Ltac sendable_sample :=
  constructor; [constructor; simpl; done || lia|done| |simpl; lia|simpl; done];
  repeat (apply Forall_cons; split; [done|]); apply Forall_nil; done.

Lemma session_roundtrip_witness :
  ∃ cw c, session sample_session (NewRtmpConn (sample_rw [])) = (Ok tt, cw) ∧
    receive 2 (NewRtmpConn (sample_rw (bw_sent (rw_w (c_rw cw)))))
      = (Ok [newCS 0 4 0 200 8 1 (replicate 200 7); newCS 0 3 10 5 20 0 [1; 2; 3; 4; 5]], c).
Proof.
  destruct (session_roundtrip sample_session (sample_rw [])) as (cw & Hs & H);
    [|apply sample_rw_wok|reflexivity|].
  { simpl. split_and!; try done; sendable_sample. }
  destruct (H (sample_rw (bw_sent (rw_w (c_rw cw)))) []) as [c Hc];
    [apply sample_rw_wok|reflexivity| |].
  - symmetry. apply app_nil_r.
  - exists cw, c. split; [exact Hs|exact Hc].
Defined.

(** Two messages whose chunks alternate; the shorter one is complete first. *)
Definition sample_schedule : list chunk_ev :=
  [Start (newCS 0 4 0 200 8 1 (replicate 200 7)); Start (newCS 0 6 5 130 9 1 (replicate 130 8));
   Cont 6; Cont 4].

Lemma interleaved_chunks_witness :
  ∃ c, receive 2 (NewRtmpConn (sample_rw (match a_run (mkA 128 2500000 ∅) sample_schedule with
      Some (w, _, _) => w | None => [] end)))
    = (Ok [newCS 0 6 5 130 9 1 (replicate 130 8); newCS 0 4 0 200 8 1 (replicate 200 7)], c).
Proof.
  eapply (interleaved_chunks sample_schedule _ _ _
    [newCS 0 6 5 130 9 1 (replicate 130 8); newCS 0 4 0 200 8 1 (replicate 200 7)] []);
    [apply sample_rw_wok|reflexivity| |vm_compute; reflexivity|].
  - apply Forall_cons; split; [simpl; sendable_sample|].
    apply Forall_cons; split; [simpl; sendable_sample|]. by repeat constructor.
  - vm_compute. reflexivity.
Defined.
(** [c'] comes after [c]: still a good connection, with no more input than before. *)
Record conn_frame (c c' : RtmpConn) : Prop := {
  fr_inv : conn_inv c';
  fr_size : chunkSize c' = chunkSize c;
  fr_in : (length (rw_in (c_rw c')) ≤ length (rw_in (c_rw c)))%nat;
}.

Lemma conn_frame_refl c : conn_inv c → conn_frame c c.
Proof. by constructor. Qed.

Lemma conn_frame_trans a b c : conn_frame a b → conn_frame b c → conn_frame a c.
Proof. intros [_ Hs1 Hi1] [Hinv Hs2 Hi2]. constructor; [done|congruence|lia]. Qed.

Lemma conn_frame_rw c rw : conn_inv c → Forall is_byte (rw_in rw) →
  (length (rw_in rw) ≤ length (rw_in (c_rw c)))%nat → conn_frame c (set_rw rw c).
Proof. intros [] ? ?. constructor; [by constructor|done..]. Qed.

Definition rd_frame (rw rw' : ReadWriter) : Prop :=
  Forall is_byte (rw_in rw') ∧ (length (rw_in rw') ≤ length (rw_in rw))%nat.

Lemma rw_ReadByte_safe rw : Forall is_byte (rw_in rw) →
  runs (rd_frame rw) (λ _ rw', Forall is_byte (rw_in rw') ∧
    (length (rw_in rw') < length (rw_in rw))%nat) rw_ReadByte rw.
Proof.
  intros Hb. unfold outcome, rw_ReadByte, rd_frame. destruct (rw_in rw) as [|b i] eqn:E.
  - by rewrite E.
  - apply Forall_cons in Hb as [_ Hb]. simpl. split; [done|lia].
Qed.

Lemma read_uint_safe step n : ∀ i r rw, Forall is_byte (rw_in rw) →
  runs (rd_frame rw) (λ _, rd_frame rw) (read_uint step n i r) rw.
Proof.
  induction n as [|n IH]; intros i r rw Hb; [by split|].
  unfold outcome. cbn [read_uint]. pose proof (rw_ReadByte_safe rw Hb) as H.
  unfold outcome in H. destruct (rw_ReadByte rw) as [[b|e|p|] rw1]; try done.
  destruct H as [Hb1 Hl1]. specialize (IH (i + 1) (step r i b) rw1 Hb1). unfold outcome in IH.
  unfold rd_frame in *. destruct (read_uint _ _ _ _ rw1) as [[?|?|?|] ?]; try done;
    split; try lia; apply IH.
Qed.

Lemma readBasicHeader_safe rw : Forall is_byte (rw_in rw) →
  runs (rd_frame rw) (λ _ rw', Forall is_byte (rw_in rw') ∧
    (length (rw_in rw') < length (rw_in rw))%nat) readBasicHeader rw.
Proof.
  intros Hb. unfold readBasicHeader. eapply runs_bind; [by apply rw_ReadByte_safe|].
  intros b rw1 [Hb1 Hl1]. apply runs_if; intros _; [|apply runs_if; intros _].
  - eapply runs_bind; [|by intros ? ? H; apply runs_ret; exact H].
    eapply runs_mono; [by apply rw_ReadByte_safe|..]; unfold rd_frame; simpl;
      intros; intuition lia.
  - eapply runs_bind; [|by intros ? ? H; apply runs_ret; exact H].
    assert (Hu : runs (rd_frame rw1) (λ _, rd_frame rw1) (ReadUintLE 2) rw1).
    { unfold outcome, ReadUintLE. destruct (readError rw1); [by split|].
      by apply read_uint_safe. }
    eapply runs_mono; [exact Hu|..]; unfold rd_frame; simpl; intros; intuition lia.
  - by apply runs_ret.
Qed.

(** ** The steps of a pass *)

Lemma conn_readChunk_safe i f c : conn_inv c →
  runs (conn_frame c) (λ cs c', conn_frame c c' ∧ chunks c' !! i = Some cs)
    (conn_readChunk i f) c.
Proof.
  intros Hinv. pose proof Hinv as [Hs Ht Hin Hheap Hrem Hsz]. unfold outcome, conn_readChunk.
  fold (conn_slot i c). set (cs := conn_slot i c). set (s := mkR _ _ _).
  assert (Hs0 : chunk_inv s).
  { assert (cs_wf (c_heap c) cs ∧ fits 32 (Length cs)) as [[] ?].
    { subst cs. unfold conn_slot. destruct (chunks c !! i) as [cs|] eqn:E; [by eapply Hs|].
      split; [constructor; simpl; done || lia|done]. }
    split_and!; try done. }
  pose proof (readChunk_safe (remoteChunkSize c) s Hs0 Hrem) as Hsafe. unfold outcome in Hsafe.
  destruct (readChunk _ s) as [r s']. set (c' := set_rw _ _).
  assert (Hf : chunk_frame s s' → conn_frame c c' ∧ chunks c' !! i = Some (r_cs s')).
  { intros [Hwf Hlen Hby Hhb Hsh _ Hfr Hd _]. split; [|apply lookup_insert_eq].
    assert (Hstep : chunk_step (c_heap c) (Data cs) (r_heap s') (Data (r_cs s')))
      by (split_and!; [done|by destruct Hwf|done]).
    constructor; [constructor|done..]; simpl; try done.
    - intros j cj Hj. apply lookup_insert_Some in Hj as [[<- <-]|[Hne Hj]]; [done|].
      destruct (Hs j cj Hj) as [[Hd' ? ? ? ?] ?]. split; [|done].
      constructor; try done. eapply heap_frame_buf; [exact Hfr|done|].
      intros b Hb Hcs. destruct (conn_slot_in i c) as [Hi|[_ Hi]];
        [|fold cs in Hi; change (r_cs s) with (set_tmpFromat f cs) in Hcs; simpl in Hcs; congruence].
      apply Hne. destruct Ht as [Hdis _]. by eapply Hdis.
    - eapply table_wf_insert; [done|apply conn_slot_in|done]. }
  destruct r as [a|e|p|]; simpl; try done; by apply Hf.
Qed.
○ ○ ○ ○
• _Activity_: The answer is each line from the entries above in which the word "newCS" occurs.

• _Reply_:
      = (Ok [newCS 0 4 0 200 8 1 (replicate 200 7); newCS 0 3 10 5 20 0 [1; 2; 3; 4; 5]], c).
  [Start (newCS 0 4 0 200 8 1 (replicate 200 7)); Start (newCS 0 6 5 130 9 1 (replicate 130 8));
    = (Ok [newCS 0 6 5 130 9 1 (replicate 130 8); newCS 0 4 0 200 8 1 (replicate 200 7)], c).
    [newCS 0 6 5 130 9 1 (replicate 130 8); newCS 0 4 0 200 8 1 (replicate 200 7)] []);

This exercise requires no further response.